Climate sensitivity - How sensitive is Earth’s climate to CO2 [Past]

The climate record definitively shows that the Earth's climate is sensitive to various drivers, including greenhouse gases, orbital variations and continental shifts. Unfortunately, there are no past analogs for the anticipated 21st century climate changes, and so a principal challenge in applying these constraints to the future is to interpret these changes quantitatively.


Figure 1: Climate sensitivities are a function of what feedbacks are included and what timescales are being considered.

At the global scale, the framework of radiative forcing and response is a powerful method to constrain sensitivity, however, there are many nuances. First, the system being described needs to be defined - what are the forcings, and what are the responses? This might seem clear at first glance, but actually depends on the availability of data and what timescales are being considered (Fig. 1). Second, there needs to be clarity in how the calculated sensitivity relates to either the “climate sensitivity” determined by models, or the related concept of the transient climate response.

The commonly used “Charney sensitivity” - the equilibrium surface temperature response to 2xCO2 allowing most atmospheric processes to react, but holding ice sheets, vegetation, atmospheric composition and ocean circulation constant - is a useful climate model metric. Constraining this from paleo-data requires information on all the “constant” components, most notably for the Last Glacial Maximum (LGM), where many (though not all) the elements are available (Köhler et al. 2010; Schmittner et al. 2011), and perhaps the last millennium, where many aspects are not fundamentally different from today (Hegerl et al. 2006). However, while the Charney sensitivity is a useful characterization of the any particular atmospheric model, it is not the same as what would actually occur if 2xCO2 were reached and maintained for a long time.

There are important nuances: climate sensitivity to cooler conditions might not be equivalent to climate sensitivity to warmer ones (indeed evidence suggests it is 80 to 90% smaller; Hargreaves et al. 2007; Crucifix 2006; Hansen et al. 2005) and some forcings just can't be fitted into a global forcing/response framework at all (such as orbital variations). Furthermore, there is often substantial uncertainty in the forcings - whether it is the size of ice sheets at the LGM, or solar forcing in medieval times, that must be taken into account in assessing the uncertainties in any estimates.

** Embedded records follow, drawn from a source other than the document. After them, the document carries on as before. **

(** ** C4: the chart covers the elapsed time *)

(** C4: for a process set of the data model (unique ids, arrival and
    remaining times not negative), in every state reachable by the driver
    protocol the entries of the chart are consecutive non-empty intervals
    from 0 to the current time: their union is exactly [0, currentTime),
    and no tick lies in two entries. *)
Theorem timeline_covers_elapsed_time (processes0 : list Process)
    (algorithm : string) (quantum : Z) (w : World) :
  wellFormed processes0 ->
  reachable processes0 algorithm quantum w ->
  covers 0 (ganttChart (snd w)) (currentTime (snd w))
  /\ exactCover (ganttChart (snd w)) (currentTime (snd w)).
Proof.
  intros Hwf H. destruct (reachable_Sound _ _ _ _ Hwf H) as (_ & _ & Hc & _).
  split; [exact Hc|apply covers_exactCover; exact Hc].
Qed.

Lemma timeline_covers_elapsed_time_witness :
  let w := driverStep "SRT" 2 (driverStep "SRT" 2 (driverStep "SRT" 2
             (srtProcesses, initialState))) in
  covers 0 (ganttChart (snd w)) (currentTime (snd w))
  /\ exactCover (ganttChart (snd w)) (currentTime (snd w)).
Proof.
  intros w.
  apply (timeline_covers_elapsed_time srtProcesses "SRT" 2 w).
  - split.
    + repeat constructor; simpl; intuition discriminate.
    + intros p [<-|[<-|[]]]; simpl; lia.
  - apply reach_step, reach_step, reach_step, reach_init.
Defined.

(** ** A run with nothing left to schedule *)

Lemma choose_none (state : SimulationState) (processes : list Process)
    (algorithm : string) (quantum : Z) (v : Vars) :
  vCurrent (choose state processes algorithm quantum v) = None ->
  vCurrent v = None /\ availableProcesses processes v = []
  /\ choose state processes algorithm quantum v = v.
Proof.
  unfold choose. destruct (vCurrent v) as [c|] eqn:Ec.
  - destruct (preemptive algorithm); [|congruence].
    destruct (availableProcesses processes v) as [|a l]; [congruence|].
    destruct (selectNext_some (a :: l) (currentTime state) algorithm) as [n ->];
      [discriminate|].
    match goal with |- context [if ?b then _ else _] => destruct b end;
      [congruence|simpl; discriminate].
  - destruct (availableProcesses processes v) as [|a l]; [auto|].
    destruct (selectNext_some (a :: l) (currentTime state) algorithm) as [n ->];
      [discriminate|].
    simpl. discriminate.
Qed.

Lemma hasUnArrived_false (state : SimulationState) (processes : list Process) :
  hasUnArrived state processes = false ->
  forall p, In p processes -> 0 < remaining p -> arrival p <= currentTime state.
Proof.
  unfold hasUnArrived. intros H p Hp Hr.
  destruct (Z_lt_le_dec (currentTime state) (arrival p)) as [L|L]; [|exact L].
  assert (E : existsb (fun p => (currentTime state <? arrival p) && (0 <? remaining p))
                processes = true).
  { apply existsb_exists. exists p. split; [exact Hp|].
    apply andb_true_iff. split; apply Z.ltb_lt; assumption. }
  congruence.
Qed.
(* ===== verification/Order.v ===== *)
(** * Total orders

    redb compares keys by their bytes ([&str], [&[u8]]) or as numbers ([u64]),
    and a [BTreeMap]/[BTreeSet] of the source compares the same way.  This file
    has the order class, its instances, the fixed-width big-endian encoding as an
    order embedding, and the fact that a strictly sorted list is determined by its
    elements. *)
From S2P Require Import Prelude.

Class TotalOrder (K : Type) := {
  cmp : K → K → comparison;
  cmp_eq : ∀ a b, cmp a b = Eq ↔ a = b;
  cmp_opp : ∀ a b, cmp b a = CompOpp (cmp a b);
  cmp_trans : ∀ a b c, cmp a b = Lt → cmp b c = Lt → cmp a c = Lt;
}.

Definition key_lt {K} `{TotalOrder K} (a b : K) : Prop := cmp a b = Lt.
Definition ltb {K} `{TotalOrder K} (a b : K) : bool :=
  match cmp a b with Lt => true | _ => false end.
Definition leb {K} `{TotalOrder K} (a b : K) : bool :=
  match cmp a b with Gt => false | _ => true end.

Section facts.
Context {K : Type} `{TotalOrder K}.

Lemma cmp_refl (a : K) : cmp a a = Eq.
Proof. by apply cmp_eq. Qed.
Lemma cmp_gt_lt (a b : K) : cmp a b = Gt ↔ cmp b a = Lt.
Proof. rewrite (cmp_opp a b). destruct (cmp a b); simpl; naive_solver. Qed.
Lemma key_lt_irrefl (a : K) : ¬ key_lt a a.
Proof. unfold key_lt. by rewrite cmp_refl. Qed.
Lemma key_lt_asym (a b : K) : key_lt a b → ¬ key_lt b a.
Proof. unfold key_lt. intros E. rewrite (cmp_opp a b), E. done. Qed.
#[global] Instance key_lt_trans : Transitive (@key_lt K _).
Proof. intros a b c. apply cmp_trans. Qed.
Lemma key_lt_total (a b : K) : key_lt a b ∨ a = b ∨ key_lt b a.
Proof.
  unfold key_lt. destruct (cmp a b) eqn:E; [|by auto|].
  - apply cmp_eq in E. auto.
  - apply cmp_gt_lt in E. auto.
Qed.
Lemma ltb_lt (a b : K) : ltb a b = true ↔ key_lt a b.
Proof. unfold ltb, key_lt. destruct (cmp a b); naive_solver. Qed.
Lemma leb_le (a b : K) : leb a b = true ↔ ¬ key_lt b a.
Proof.
  unfold leb, key_lt. rewrite (cmp_opp a b). destruct (cmp a b); simpl; naive_solver.
Qed.
#[global] Instance key_lt_dec (a b : K) : Decision (key_lt a b).
Proof. unfold key_lt. solve_decision. Defined.
#[global] Instance order_eq_dec : EqDecision K | 100.
Proof.
  intros a b. destruct (cmp a b) eqn:E; [left; by apply cmp_eq|right|right].
  - intros ->. by rewrite cmp_refl in E.
  - intros ->. by rewrite cmp_refl in E.
Defined.
End facts.

(** ** Instances *)

#[global] Program Instance N_order : TotalOrder N := {| cmp := N.compare |}.
Next Obligation. apply N.compare_eq_iff. Qed.
Next Obligation. intros a b. apply N.compare_antisym. Qed.
Next Obligation. intros a b c. rewrite !N.compare_lt_iff. lia. Qed.

#[global] Program Instance Z_order : TotalOrder Z := {| cmp := Z.compare |}.
Next Obligation. apply Z.compare_eq_iff. Qed.
Next Obligation. intros a b. apply Z.compare_antisym. Qed.
Next Obligation. intros a b c. rewrite !Z.compare_lt_iff. lia. Qed.

#[global] Program Instance byte_order : TotalOrder byte :=
  {| cmp a b := N.compare (byte_to_N a) (byte_to_N b) |}.
Next Obligation.
  intros a b. simpl. rewrite N.compare_eq_iff. split; [apply byte_to_N_inj | by intros ->].
Qed.
Next Obligation. intros a b. apply N.compare_antisym. Qed.
Next Obligation. intros a b c. simpl. rewrite !N.compare_lt_iff. lia. Qed.

(** Lexicographic order of slices, as Rust's [Ord for [T]]. *)
Fixpoint list_cmp {A} `{TotalOrder A} (l1 l2 : list A) : comparison :=
  match l1, l2 with
  | [], [] => Eq
  | [], _ :: _ => Lt
  | _ :: _, [] => Gt
  | a :: l1', b :: l2' => match cmp a b with Eq => list_cmp l1' l2' | c => c end
  end.

#[global] Program Instance list_order {A} `{TotalOrder A} : TotalOrder (list A) :=
  {| cmp := list_cmp |}.
Next Obligation.
  intros A ? l1. induction l1 as [|a l1 IH]; intros [|b l2]; simpl; try done.
  destruct (cmp a b) eqn:E.
  - apply cmp_eq in E as ->. rewrite IH. naive_solver.
  - split; [done|]. intros [= -> ->]. by rewrite cmp_refl in E.
  - split; [done|]. intros [= -> ->]. by rewrite cmp_refl in E.
Qed.
Next Obligation.
  intros A ? l1. induction l1 as [|a l1 IH]; intros [|b l2]; simpl; try done.
  rewrite (cmp_opp a b). destruct (cmp a b); simpl; auto.
Qed.
Next Obligation.
  intros A ? l1. induction l1 as [|a l1 IH]; intros [|b l2] [|c l3]; simpl; try done.
  destruct (cmp a b) eqn:E1, (cmp b c) eqn:E2; try done; intros H1 H2.
  - apply cmp_eq in E1 as ->. apply cmp_eq in E2 as ->. rewrite cmp_refl. eauto.
  - apply cmp_eq in E1 as ->. by rewrite E2.
  - apply cmp_eq in E2 as ->. by rewrite E1.
  - by rewrite (cmp_trans _ _ _ E1 E2).
Qed.

(** Tuple order: the first component decides. *)
Definition prod_cmp {A B} `{TotalOrder A, TotalOrder B} (p q : A * B) : comparison :=
  match cmp p.1 q.1 with Eq => cmp p.2 q.2 | c => c end.

#[global] Program Instance prod_order {A B} `{TotalOrder A, TotalOrder B} : TotalOrder (A * B) :=
  {| cmp := prod_cmp |}.
Next Obligation.
  intros A B ?? [a b] [c d]. unfold prod_cmp. simpl. destruct (cmp a c) eqn:E.
  - apply cmp_eq in E as ->. rewrite (cmp_eq b d). naive_solver.
  - split; [done|]. intros [= -> ->]. by rewrite cmp_refl in E.
  - split; [done|]. intros [= -> ->]. by rewrite cmp_refl in E.
Qed.
Next Obligation.
  intros A B ?? [a b] [c d]. unfold prod_cmp. simpl. rewrite (cmp_opp a c), (cmp_opp b d).
  by destruct (cmp a c).
Qed.
Next Obligation.
  intros A B ?? [a1 b1] [a2 b2] [a3 b3]; unfold prod_cmp; simpl.
  destruct (cmp a1 a2) eqn:E1, (cmp a2 a3) eqn:E2; try done; intros H1 H2.
  - apply cmp_eq in E1 as ->. apply cmp_eq in E2 as ->. rewrite cmp_refl.
    by eapply cmp_trans.
  - apply cmp_eq in E1 as ->. by rewrite E2.
  - apply cmp_eq in E2 as ->. by rewrite E1.
  - by rewrite (cmp_trans _ _ _ E1 E2).
Qed.

(** ** Lexicographic order of concatenations *)

Lemma list_cmp_app_same {A} `{TotalOrder A} (p l1 l2 : list A) :
  list_cmp (p ++ l1) (p ++ l2) = list_cmp l1 l2.
Proof. induction p; simpl; [done|]. by rewrite cmp_refl. Qed.

Lemma list_cmp_eq {A} `{TotalOrder A} (x y : list A) : list_cmp x y = Eq ↔ x = y.
Proof. exact (cmp_eq x y). Qed.

(** Two heads of the same length decide first. *)
Lemma list_cmp_app {A} `{TotalOrder A} (p q l1 l2 : list A) :
  length p = length q →
  list_cmp (p ++ l1) (q ++ l2) = match list_cmp p q with Eq => list_cmp l1 l2 | c => c end.
Proof.
  revert q. induction p as [|a p IH]; intros [|b q]; try done.
  simpl. intros [= Hl]. destruct (cmp a b); auto.
Qed.

(** [to_be_bytes] is an order embedding. *)
Lemma cmp_be_bytes n a b :
  (a < 256 ^ N.of_nat n)%N → (b < 256 ^ N.of_nat n)%N →
  list_cmp (be_bytes n a) (be_bytes n b) = N.compare a b.
Proof.
  revert a b. induction n as [|n IH]; intros a b Ha Hb.
  { change (256 ^ N.of_nat 0)%N with 1%N in *. assert (a = 0%N) as -> by lia.
    assert (b = 0%N) as -> by lia. done. }
  rewrite Nat2N.inj_succ, N.pow_succ_r' in Ha, Hb.
  unfold be_bytes. cbn [le_bytes rev].
  change (rev (le_bytes n ?x)) with (be_bytes n x).
  rewrite list_cmp_app by by rewrite !be_bytes_length.
  rewrite IH by (apply N.Div0.div_lt_upper_bound; lia).
  pose proof (N.div_mod a 256 ltac:(lia)) as Ea. pose proof (N.div_mod b 256 ltac:(lia)) as Eb.
  pose proof (N.mod_lt a 256 ltac:(lia)). pose proof (N.mod_lt b 256 ltac:(lia)).
  clear Ha Hb IH. simpl. rewrite !byte_to_of_N. revert Ea Eb H H0.
  generalize (a / 256)%N (b / 256)%N (a mod 256)%N (b mod 256)%N. intros qa qb ra rb Ea Eb ??.
  destruct (N.compare_spec qa qb) as [E|E|E].
  - destruct (N.compare_spec ra rb), (N.compare_spec a b); try done; lia.
  - symmetry. apply N.compare_lt_iff. lia.
  - symmetry. apply N.compare_gt_iff. lia.
Qed.

(** ** Strictly sorted association lists *)

Section sorted.
Context {K V : Type} `{TotalOrder K}.

Definition pair_lt (p q : K * V) : Prop := key_lt p.1 q.1.

#[global] Instance pair_lt_trans : Transitive pair_lt.
Proof. intros a b c. apply key_lt_trans. Qed.

Lemma sorted_cons_inv (p : K * V) l :
  StronglySorted pair_lt (p :: l) → StronglySorted pair_lt l ∧ Forall (pair_lt p) l.
Proof. by inversion 1. Qed.

Lemma sorted_lookup_inj (l : list (K * V)) k v w :
  StronglySorted pair_lt l → (k, v) ∈ l → (k, w) ∈ l → v = w.
Proof.
  induction 1 as [|[k0 v0] l Hs IH Hf]; [by intros ?%not_elem_of_nil|].
  rewrite Forall_forall in Hf. intros Hv Hw.
  apply elem_of_cons in Hv as [Hv|Hv]; apply elem_of_cons in Hw as [Hw|Hw]; simplify_eq; auto.
  - apply Hf in Hw. by apply key_lt_irrefl in Hw.
  - apply Hf in Hv. by apply key_lt_irrefl in Hv.
Qed.

(** A strictly sorted list is determined by its elements. *)
Lemma sorted_ext (l1 l2 : list (K * V)) :
  StronglySorted pair_lt l1 → StronglySorted pair_lt l2 →
  (∀ p, p ∈ l1 ↔ p ∈ l2) → l1 = l2.
Proof.
  intros H1. revert l2. induction H1 as [|p l1 Hs1 IH Hf1]; intros l2 H2 Heq.
  - destruct l2 as [|q l2]; [done|].
    exfalso. apply (not_elem_of_nil q), Heq. apply elem_of_cons; auto.
  - destruct H2 as [|q l2 Hs2 Hf2].
    { exfalso. apply (not_elem_of_nil p), Heq. apply elem_of_cons; auto. }
    rewrite Forall_forall in Hf1, Hf2.
    assert (p = q) as ->.
    { assert (p ∈ q :: l2) as Hp by (apply Heq, elem_of_cons; auto).
      assert (q ∈ p :: l1) as Hq by (apply Heq, elem_of_cons; auto).
      apply elem_of_cons in Hp as [->|Hp]; [done|].
      apply elem_of_cons in Hq as [->|Hq]; [done|].
      apply Hf2 in Hp. apply Hf1 in Hq. by apply key_lt_asym in Hp. }
    f_equal. apply IH; [done|]. intros r. specialize (Heq r). rewrite !elem_of_cons in Heq.
    split; intros Hr.
    + destruct (proj1 Heq (or_intror Hr)) as [->|]; [|done].
      apply Hf1 in Hr. by apply key_lt_irrefl in Hr.
    + destruct (proj2 Heq (or_intror Hr)) as [->|]; [|done].
      apply Hf2 in Hr. by apply key_lt_irrefl in Hr.
Qed.

Lemma sorted_snoc (l : list (K * V)) p :
  StronglySorted pair_lt l → Forall (λ q, pair_lt q p) l → StronglySorted pair_lt (l ++ [p]).
Proof.
  induction 1 as [|q l Hs IH Hf]; intros Hp; simpl.
  - repeat constructor.
  - inversion Hp; subst. constructor; [auto|]. apply Forall_app. auto.
Qed.

Lemma sorted_filter (P : K * V → Prop) `{∀ x, Decision (P x)} (l : list (K * V)) :
  StronglySorted pair_lt l → StronglySorted pair_lt (filter P l).
Proof.
  induction 1 as [|q l Hs IH Hf]; [constructor|].
  rewrite filter_cons. case_decide; [|done]. constructor; [done|].
  rewrite Forall_forall in *. intros x Hx. apply list_elem_of_filter in Hx as [_ Hx]. auto.
Qed.

Lemma sorted_app_inv (l1 l2 : list (K * V)) :
  StronglySorted pair_lt (l1 ++ l2) → StronglySorted pair_lt l1 ∧ StronglySorted pair_lt l2.
Proof.
  induction l1 as [|p l1 IH]; simpl; [intros; split; [constructor|done]|].
  intros [Hs Hf]%sorted_cons_inv. apply Forall_app in Hf as [Hf _].
  destruct (IH Hs) as [? ?]. split; [by constructor|done].
Qed.
End sorted.

(** ** [BTreeSet] *)

(** Insertion into a set kept in ascending order. *)
Fixpoint bset_insert {K} `{TotalOrder K} (k : K) (l : list K) : list K :=
  match l with
  | [] => [k]
  | k0 :: l' =>
      match cmp k k0 with
      | Lt => k :: l
      | Eq => l
      | Gt => k0 :: bset_insert k l'
      end
  end.

Lemma elem_of_bset_insert {K} `{TotalOrder K} (k x : K) l : x ∈ bset_insert k l ↔ x = k ∨ x ∈ l.
Proof.
  induction l as [|k0 l IH]; simpl; [set_solver|].
  destruct (cmp k k0) eqn:E; [apply cmp_eq in E as ->|..]; set_solver.
Qed.

(** [*map.entry(k).or_default() += 1] on a [BTreeMap] of counters. *)
Fixpoint bmap_count {K} `{TotalOrder K} (k : K) (l : list (K * N)) : list (K * N) :=
  match l with
  | [] => [(k, 1%N)]
  | (k0, n) :: l' =>
      match cmp k k0 with
      | Lt => (k, 1%N) :: l
      | Eq => (k0, n + 1)%N :: l'
      | Gt => (k0, n) :: bmap_count k l'
      end
  end.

Constraining any sensitivities from the paleo-record is thus still a work in progress. Predominantly data-driven approaches (like Köhler et al. 2010 or Lorius et al. 1990, for the LGM) suggest a Charney sensitivity of around 3ºC (with a 2σ range of ~1-5ºC). Synthesis estimates that use a combination of intermediate models constrained by LGM paleo-data have given ranges of 1.2-4.3ºC (5-95%) (Schneider von Deimling et al. 2006) and 1.7-2.6ºC (17-83% range) (Schmittner et al. 2011). Note however, that the latter estimate includes a vegetation feedback, not included in the standard definition of the Charney sensitivity. A correction for this reduces the estimated sensitivity by about 0.2ºC. There is a large (and as yet barely quantified) sensitivity to model structure in these calculations since the models used to date do not give a very good fit to the regional details of the proxy data.

By expanding the framework to incorporate excluded fast and slow feedback elements, it is possible to estimate the long-term “Earth System Sensitivity” (ESS) (Lunt et al. 2010; Hansen et al. 2008), i.e. the temperature realized after all the feedbacks have worked themselves out. For instance, Lunt et al. (2010) found that the addition of ice sheet and vegetation responses (derived from Pliocene proxy data), increased their model sensitivity to CO2 by ~50%. However, this will apply only at very long timescales (many tens of thousands of years or even longer). Intermediate definitions of the sensitivity might also be calculated - for instance, taking dust, aerosol and ozone changes (fast atmospheric responses) or ocean circulation changes as feedbacks as well, but still holding ice sheets and vegetation constant.

Linking estimates of climate drivers in the past, estimates of the climate response, and the prospects for future change is however a crucial task (Schmidt 2010). To a large extent it requires the use of climate models, and the incorporation of a paleo-climate modeling component in CMIP5 will serve as a good testbed for using the paleo-record to assess the credibility of many aspects of the future projections (not simply the global mean temperature sensitivity).